The Financial Crimes Enforcement Network (FinCEN) issued an order on February 13, 2026 that grants exceptive relief to covered financial institutions[1] from the Customer Due Diligence (CDD) Rule’s requirement to identify and verify the identities of beneficial owners of legal entity customers at each new account opening (the Order).[2] The Order is another step forward in FinCEN’s efforts to modernize the compliance framework under the Bank Secrecy Act (BSA) and its implementing regulations, and will likely be well-received by covered financial institutions who have, since the CDD Rule was implemented, raised issues with the redundancy of collecting (and recollecting) beneficial ownership information from legal entity customers each time a customer opens an account. According to FinCEN Director Andrea Gacki, “This relief supports a more efficient, risk-based approach to customer due diligence and reduces unnecessary regulatory burden without weakening the foundational requirements that protect the U.S. financial system.”

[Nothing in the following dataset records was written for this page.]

(** * Homey Open AIR: the app-store image generator (generate_images.py)

    A shallow embedding of the drawing script and the properties of its
    curve sampler, its scaled measurements, its glow layer and its
    error handling.

    Python's [float] is IEEE 754 binary64; it is modelled by the
    standard library's [spec_float] with precision 53 and maximal
    exponent 1024, every operation rounding to nearest, ties to even.
    Python's [int] is [Z].  Exceptions are values of [exn], threaded
    through a small error monad. *)

From Stdlib Require Import String.
From Stdlib Require Import ZArith List Bool Lia SpecFloat.
Import ListNotations.

Local Open Scope Z_scope.

(** ** Exceptions and the error monad *)

Inductive exn : Type :=
| OverflowError
| ValueError
| ZeroDivisionError
| IndexError
| OSError
| OtherError (name : string).

Inductive result (A : Type) : Type :=
| Ok (a : A)
| Raise (e : exn).

Arguments Ok {A} a.
Arguments Raise {A} e.

Definition bind {A B : Type} (m : result A) (k : A -> result B) : result B :=
  match m with
  | Ok a => k a
  | Raise e => Raise e
  end.

Notation "x <- m ;; k" := (bind m (fun x => k))
  (at level 61, m at next level, right associativity).
Notation "' pat <- m ;; k" := (bind m (fun x => match x with pat => k end))
  (at level 61, pat pattern, m at next level, right associativity).

Fixpoint mapM {A B : Type} (f : A -> result B) (l : list A) : result (list B) :=
  match l with
  | [] => Ok []
  | a :: l' => b <- f a ;; bs <- mapM f l' ;; Ok (b :: bs)
  end.

(** ** Python floats *)

Module Py.

Definition float := spec_float.

Definition prec : Z := 53.
Definition emax : Z := 1024.

Definition fadd : float -> float -> float := SFadd prec emax.
Definition fsub : float -> float -> float := SFsub prec emax.
Definition fmul : float -> float -> float := SFmul prec emax.
Definition fdiv_ieee : float -> float -> float := SFdiv prec emax.

Definition is_zero (x : float) : bool :=
  match x with S754_zero _ => true | _ => false end.

Definition is_finite (x : float) : bool :=
  match x with S754_zero _ | S754_finite _ _ _ => true | _ => false end.

(** [==], [<] and [<=] on floats. *)
Definition feqb : float -> float -> bool := SFeqb.
Definition fltb : float -> float -> bool := SFltb.
Definition fleb : float -> float -> bool := SFleb.

(** The nearest float of an integer, before the overflow check. *)
Definition of_Z (z : Z) : float := binary_normalize prec emax z 0 false.

(** [float(z)]: the conversion rounds to nearest and raises
    [OverflowError] when the integer is too large. *)
Definition float_of_int (z : Z) : result float :=
  match of_Z z with
  | S754_infinity _ => Raise OverflowError
  | f => Ok f
  end.

(** [x / y] on floats: Python raises instead of returning an infinity
    or a NaN for a zero divisor. *)
Definition fdiv (x y : float) : result float :=
  if is_zero y then Raise ZeroDivisionError else Ok (fdiv_ieee x y).

(** [a / b] on integers (true division): the correctly rounded
    quotient. *)
Definition int_truediv (a b : Z) : result float :=
  if b =? 0 then Raise ZeroDivisionError
  else if a =? 0 then Ok (S754_zero false)
  else
    let '(mz, ez, lz) := SFdiv_core_binary prec emax (Z.abs a) 0 (Z.abs b) 0 in
    match binary_round_aux prec emax (xorb (a <? 0) (b <? 0)) mz ez lz with
    | S754_infinity _ => Raise OverflowError
    | f => Ok f
    end.

(** [int(x)]: truncation toward zero. *)
Definition int_of_float (x : float) : result Z :=
  match x with
  | S754_nan => Raise ValueError
  | S754_infinity _ => Raise OverflowError
  | S754_zero _ => Ok 0
  | S754_finite s m e => Ok (cond_Zopp s (Z.shiftl (Zpos m) e))
  end.

(** A decimal literal [n/d] with [n] and [d] exactly representable is
    the correctly rounded quotient. *)
Definition lit (n d : Z) : float := fdiv_ieee (of_Z n) (of_Z d).

(** [z * x], [z + x], [z - x] and [x / z] with an integer operand:
    the integer is converted first. *)
Definition imul (z : Z) (x : float) : result float :=
  fz <- float_of_int z ;; Ok (fmul fz x).

Definition iadd (z : Z) (x : float) : result float :=
  fz <- float_of_int z ;; Ok (fadd fz x).

Definition isub (z : Z) (x : float) : result float :=
  fz <- float_of_int z ;; Ok (fsub fz x).

Definition idiv (z : Z) (x : float) : result float :=
  fz <- float_of_int z ;; fdiv fz x.

End Py.

(** ** Rounding to binary64, in integers

    The magnitude of a valid finite float is an integer number of
    units of 2^-1074, the smallest positive float. *)

(** A record [(m, r, s)] describes the non-negative rational [a/b]:
    [m] is its integer part, [r] tells whether the fractional part is
    at least one half, [s] whether it is neither zero nor one half. *)
Definition describes (mrs : shr_record) (a b : Z) : Prop :=
  shr_m mrs = a / b /\
  shr_r mrs = (b <=? 2 * (a mod b)) /\
  shr_s mrs = negb ((a mod b =? 0) || (2 * (a mod b) =? b)).

(** The float made of the rounded mantissa [m] at exponent [E]. *)
Definition rounded (sx : bool) (m E : Z) : spec_float :=
  if m =? 0 then S754_zero sx
  else if m =? 9007199254740992 then
    if E + 1 <=? 971 then S754_finite sx 4503599627370496 (E + 1)
    else S754_infinity sx
  else if E <=? 971 then S754_finite sx (Z.to_pos m) E
  else S754_infinity sx.

(** The magnitude in units of 2^-1074. *)
Definition mag (x : spec_float) : Z :=
  match x with
  | S754_finite _ m e => Zpos m * 2 ^ (e + 1074)
  | _ => 0
  end.

(** Zeros and finite floats in canonical form. *)
Definition fin (x : spec_float) : Prop :=
  match x with
  | S754_zero _ => True
  | S754_finite _ m e => bounded 53 1024 m e = true
  | _ => False
  end.

Definition sign_of (x : spec_float) : bool :=
  match x with
  | S754_zero s | S754_infinity s | S754_finite s _ _ => s
  | S754_nan => false
  end.


(** ** Drawing primitives

    Pillow's rasteriser is outside the script: a drawing call is
    recorded as a command on the image it draws on. *)

Import Py.

Declare Scope float_scope.
Delimit Scope float_scope with fl.
Infix "⊕" := fadd (at level 50, left associativity) : float_scope.
Infix "⊖" := fsub (at level 50, left associativity) : float_scope.
Infix "⊗" := fmul (at level 40, left associativity) : float_scope.
Infix "⊘" := fdiv_ieee (at level 40, left associativity) : float_scope.
Local Open Scope float_scope.

(** An integer literal used as a float operand. *)
Definition fi (k : Z) : float := of_Z k.

Definition point : Type := float * float.

Inductive num : Type :=
| Int (z : Z)
| Flt (x : float).

Inductive color : Type :=
| RGB (r g b : Z)
| RGBA (r g b a : Z).

Inductive font : Type :=
| TrueType (path : string) (size : Z)
| DefaultFont.

Inductive draw_cmd : Type :=
| Line (xy : list (num * num)) (fill : color) (width : Z)
| Ellipse (x0 y0 x1 y1 : num) (fill : color)
| RoundedRectangle (x0 y0 x1 y1 : Z) (radius : Z) (fill : color)
| Text (x y : Z) (text : string) (fill : color) (f : font).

In the Order, FinCEN states that the exceptive relief is intended to meet the Trump administration’s policy to “significantly reduce the private expenditures required to comply with Federal regulations to secure America’s economic prosperity and national security …” and “alleviate unnecessary regulatory burdens placed on the American people.”[3] FinCEN also notes that the Order is part of the agency’s efforts to meet its obligations under the Corporate Transparency Act (CTA), which requires FinCEN to amend the CDD Rule to, among other things, reduce any unnecessary or duplicative compliance burdens on financial institutions and legal entity customers in light of the CTA.[4] Notably, FinCEN states that it anticipates making further changes to the CDD Rule through the rulemaking process and views the Order as supporting and informing those efforts. The Order was effective immediately upon its issuance and we encourage covered financial institutions to review and amend their CDD policies and procedures, as necessary and appropriate.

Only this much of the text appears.